Here is a summary of things every newly diagnosed cancer patient should consider when deciding where to go for cancer care.

  1. Comprehensive care: A cancer program tied to a full-service hospital with a network of primary-care and specialty physicians who can closely coordinate outpatient, inpatient, and emergency care is key. Although most newly diagnosed patients have a singular goal — to survive and beat their cancer — there are more things to consider. Cancer patients often have other medical problems, which require ongoing care, particularly as cancer treatments improve and patients do better over longer periods of time. This is increasingly important in an era where targeted therapies and immunotherapy are playing larger roles. Side effects of these treatments can require the expertise of gastroenterologists, endocrinologists, cardiologists, and pulmonologists, to name a few. Side effects can occur after hours and on the weekends, and it's best when medical records are available to ER staff if and when a cancer patient winds up in the ER. So choose a center that has a full-service hospital behind it.
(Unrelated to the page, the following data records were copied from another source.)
Lemma wake_writer_run s a q w rl :
  k_mqs s !! a = Some q -> mq_write_task q = Some w ->
  ready_queue (k_tasks s) (k_ready s) rl -> wakeable s rl (Some w) ->
  exists s', wake_writer drop_task_timer (Some a) s = Done tt s' /\
    k_mqs s' = <[a := set_mq_write_task (k_tasks s !! w ≫= t_next) q]> (k_mqs s) /\ k_mem s' = k_mem s /\
    ready_queue (k_tasks s') (k_ready s') (woken (k_tasks s) (Some w) rl) /\
    reader_woken s s' (Some w).
Proof.
  intros Ha Hr Hq Hw. destruct (Hw w eq_refl) as (tr & Htr & Hni & Hst).
  unfold wake_writer. step. rewrite Hr.
  destruct (drop_task_timer_run s w tr Htr Hst) as (tms & th & cr & E).
  erewrite bind_run by exact E. unfold tm_st. do 4 step. rewrite !insert_insert_eq.
  set (tr' := set_t_mq None _).
  match goal with |- context [bind (__rx_add_to_ready_q _) _ ?st] => set (s1 := st) end.
  destruct (make_ready s1 (k_tasks s) rl w tr') as (ts2 & n & E2 & Hq2 & _ & Hr2);
    [done|done|by left|done|].
  erewrite bind_run by exact E2. eexists. split; [reflexivity|].
  cbn [woken]. rewrite (prio_lookup _ _ _ Htr), Htr. split_and!; [reflexivity|done|exact Hq2|].
  intros r' tr0 [= <-] Htr0. eexists. split; [exact Hr2|]. split; [done|]. by simplify_eq.
Qed.

Lemma store_list_same m a l x k :
  x < a \/ a + Z.of_nat (length l) <= x -> m !! x = Some k -> store_list m a l !! x = Some k.
Proof. intros Hx Hk. by rewrite store_list_out. Qed.

(** The writer that waits behind the first one. *)
Definition next_writer (s : kst) (q : msg_queue) : ptr := w ← mq_write_task q; k_tasks s !! w ≫= t_next.

Lemma read_take_run s a q t msg msgs buf imask rl :
  k_mqs s !! a = Some q -> ring (k_mem s) q t (msg :: msgs) ->
  mapped (k_mem s) buf (length msg) -> outside q buf ->
  ready_queue (k_tasks s) (k_ready s) rl -> wakeable s rl (mq_write_task q) ->
  exists s' q', read_take (Some a) buf imask s = Done OS_OK s' /\
    k_mqs s' !! a = Some q' /\ mq_read_task q' = mq_read_task q /\
    ring (k_mem s') q' (t + 1) msgs /\ block (k_mem s') buf msg /\
    ready_queue (k_tasks s') (k_ready s') (woken (k_tasks s) (mq_write_task q) rl) /\
    reader_woken s s' (mq_write_task q) /\ k_mem s' = store_list (k_mem s) buf msg /\
    q' = set_mq_write_task (next_writer s q) (after_read q).
Proof.
  intros Ha Hring Hmb Ho Hq Hw. pose proof Hring as [[Hs Hn Ht Hh _ Hm Hmsgs] _].
  destruct (Hmsgs 0%nat msg eq_refl) as (Hlm & Hby & Hb). rewrite Z.add_0_r in Hb.
  pose proof (place_outside q buf t Hn Hs Ho) as Hap.
  assert (Hcpy : memcpy buf (mq_tail q) (Z.to_nat (mq_size_of_block q)) (k_mem s)
    = Some (store_list (k_mem s) buf msg)).
  { replace (Z.to_nat (mq_size_of_block q)) with (length msg) by lia.
    rewrite Ht. apply memcpy_run; [done|done|done|]. unfold apart. lia. }
  assert (Hring' : ring (store_list (k_mem s) buf msg) (after_read q) (t + 1) msgs).
  { eapply ring_read; [exact Hring|by apply store_list_mapped|].
    intros x k Hx. apply store_list_same. unfold outside in Ho. lia. }
  unfold read_take. step. erewrite bind_in_mem by exact Hcpy. step. step.
  erewrite bind_run by (apply flag_step_run; lk). norm. rewrite insert_insert_eq.
  set (q' := if decide _ then _ else _). change q' with (after_read q). clear q'. step.
  assert (Hwt : mq_write_task (after_read q) = mq_write_task q) by (unfold after_read; by case_decide).
  assert (Hrt : mq_read_task (after_read q) = mq_read_task q) by (unfold after_read; by case_decide).
  rewrite Hwt.
  match goal with |- context [bind (if mq_write_task q then _ else _) _ ?st] => set (s1 := st) end.
  destruct (mq_write_task q) as [w|] eqn:Er.
  - destruct (wake_writer_run s1 a (after_read q) w rl) as (s2 & E2 & Emq & Emem & Hq2 & Hrw);
      [apply lookup_insert_eq|done|done|done|].
    erewrite bind_run by exact E2. erewrite bind_run by apply exit_run. eexists _, _.
    split_and!; [reflexivity|norm; rewrite Emq; apply lookup_insert_eq|done|..|exact Hq2|exact Hrw|exact Emem|];
      [..|unfold next_writer; by rewrite Er];
      norm; rewrite Emem; [destruct Hring' as [[] ?]; constructor; [by constructor|done]|apply store_list_block].
  - step. erewrite bind_run by apply exit_run. eexists _, _.
    split_and!; [reflexivity|apply lookup_insert_eq|done|done|apply store_list_block|done|by intros r tr [=]|done|].
    unfold next_writer. rewrite Er. destruct (after_read q) eqn:Ew. cbn in Hwt |- *. by rewrite Hwt.
Qed.

(** The ring depends on the memory of its places only. *)
Lemma ring_frame m m' q t msgs :
  ring m q t msgs ->
  (forall x k, mq_start q <= x < mq_start q + mq_size_of_block q * places q ->
    m !! x = Some k -> m' !! x = Some k) ->
  ring m' q t msgs.
Proof.
  intros [[Hs Hn Ht Hh Hlen Hm Hmsgs] Hf] Hsame. constructor; [constructor; try done|done].
  - intros j Hj. destruct (Hm j Hj) as [k Hk]. exists k. apply Hsame; [|done]. lia.
  - intros i msg Hi. destruct (Hmsgs i msg Hi) as (Hl & Hb & Hbl). split_and!; [done..|].
    intros j b Hj. apply Hsame; [|by apply Hbl]. apply lookup_lt_Some in Hj.
    destruct (place_range q (t + Z.of_nat i) Hn Hs) as (k & Hk & _ & ->). unfold places in *. nia.
Qed.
  2. A multidisciplinary approach: Treating cancer requires a team coordinating, recommending, and carrying out a treatment plan. Specialists such as medical oncologists, surgeons, radiation oncologists, pathologists, and nurses should discuss each individual's diagnosis and treatment options together to develop the best plan.
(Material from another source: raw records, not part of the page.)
#[export] Instance sem_drain a : Drain (fun fuel => delete_sem_loop fuel (Some a)) (sem_queue a) sem_woken.
Proof.
  constructor.
  - intros fuel s (sm & Hsm & Hw). cbn [delete_sem_loop]. step. by rewrite (chain_head _ _ _ _ (wt_chain _ _ _ _ Hw)).
  - intros fuel s x t ws rl (sm & Hsm & Hw) Ht Hq.
    pose proof (waiting_cons _ _ _ _ _ Hw) as (Hh & _ & t0 & ? & _ & [_ Htm] & _). simplify_eq.
    cbn [delete_sem_loop]. step. rewrite Hh. do 2 step. rewrite insert_insert_eq.
    erewrite bind_run by (eapply no_timer_to_drop; [apply lookup_insert_eq|done]). do 2 step.
    match goal with |- context [bind (__rx_add_to_ready_q _) _ ?st] => set (s1 := st) end.
    destruct (woken_first _ s s1 x t (set_t_sem None (set_t_state RX_TASK_READY t)) _ ws rl Hw Ht Hq)
      as (ts2 & hd & r & n & E & Hw2 & Hq2 & Hx & Hr); [done..|by left|].
    erewrite bind_run by exact E. eexists _, _. split_and!; [reflexivity| |exact Hq2|exact Hx|done|done|exact Hr].
    eexists. split; [apply lookup_insert_eq|exact Hw2].
  - intros s ws x (sm & _ & Hw) Hx. destruct (seg_lookup _ _ _ _ _ x (wt_chain _ _ _ _ Hw) Hx). by eexists.
  - intros s ws (sm & _ & Hw). eapply chain_NoDup, Hw.
  - done.
Qed.



(** ** Mutexes *)

Definition mutex_queue (m : positive) (s : kst) (ws : list positive) : Prop :=
  exists mx, k_mutexes s !! m = Some mx /\ m_lock mx = RX_MUTEX_LOCKED /\
    waiting (fun t => waits_for m t /\ t_timer t = None) (k_tasks s) (m_task mx) ws.

Definition mutex_woken (t : tcb) : Prop := t_state t = RX_TASK_READY /\ t_mutex t = None.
  3. Clinical trials: As new advances are made every day in clinical research, clinical trials can be an important option for cancer patients, especially those who have rare or aggressive cancers.
  4. NCI designation: The National Cancer Institute designation reflects the gold standard of cancer care. NCI-designated centers provide access to the latest technologies for cancer prevention, detection, and management.
  5. Supportive, compassionate care: Above all, choose a center where the patient feels comfortable and confident in the care. Providers such as nurse navigators, for instance, help patients feel at ease by filling in gaps in information and answering questions about diagnoses and treatment options. Services such as image recovery, nutrition counseling, financial counseling, and social work should be all in one place so coordination is easy for patients during the most stressful time.

Steven J. Cohen, M.D. is the medical director of Abington-Jefferson Health's Asplundh Cancer Pavilion in Willow Grove and vice chair of the department of medical oncology at the Sidney Kimmel Cancer Center at Jefferson in Philadelphia.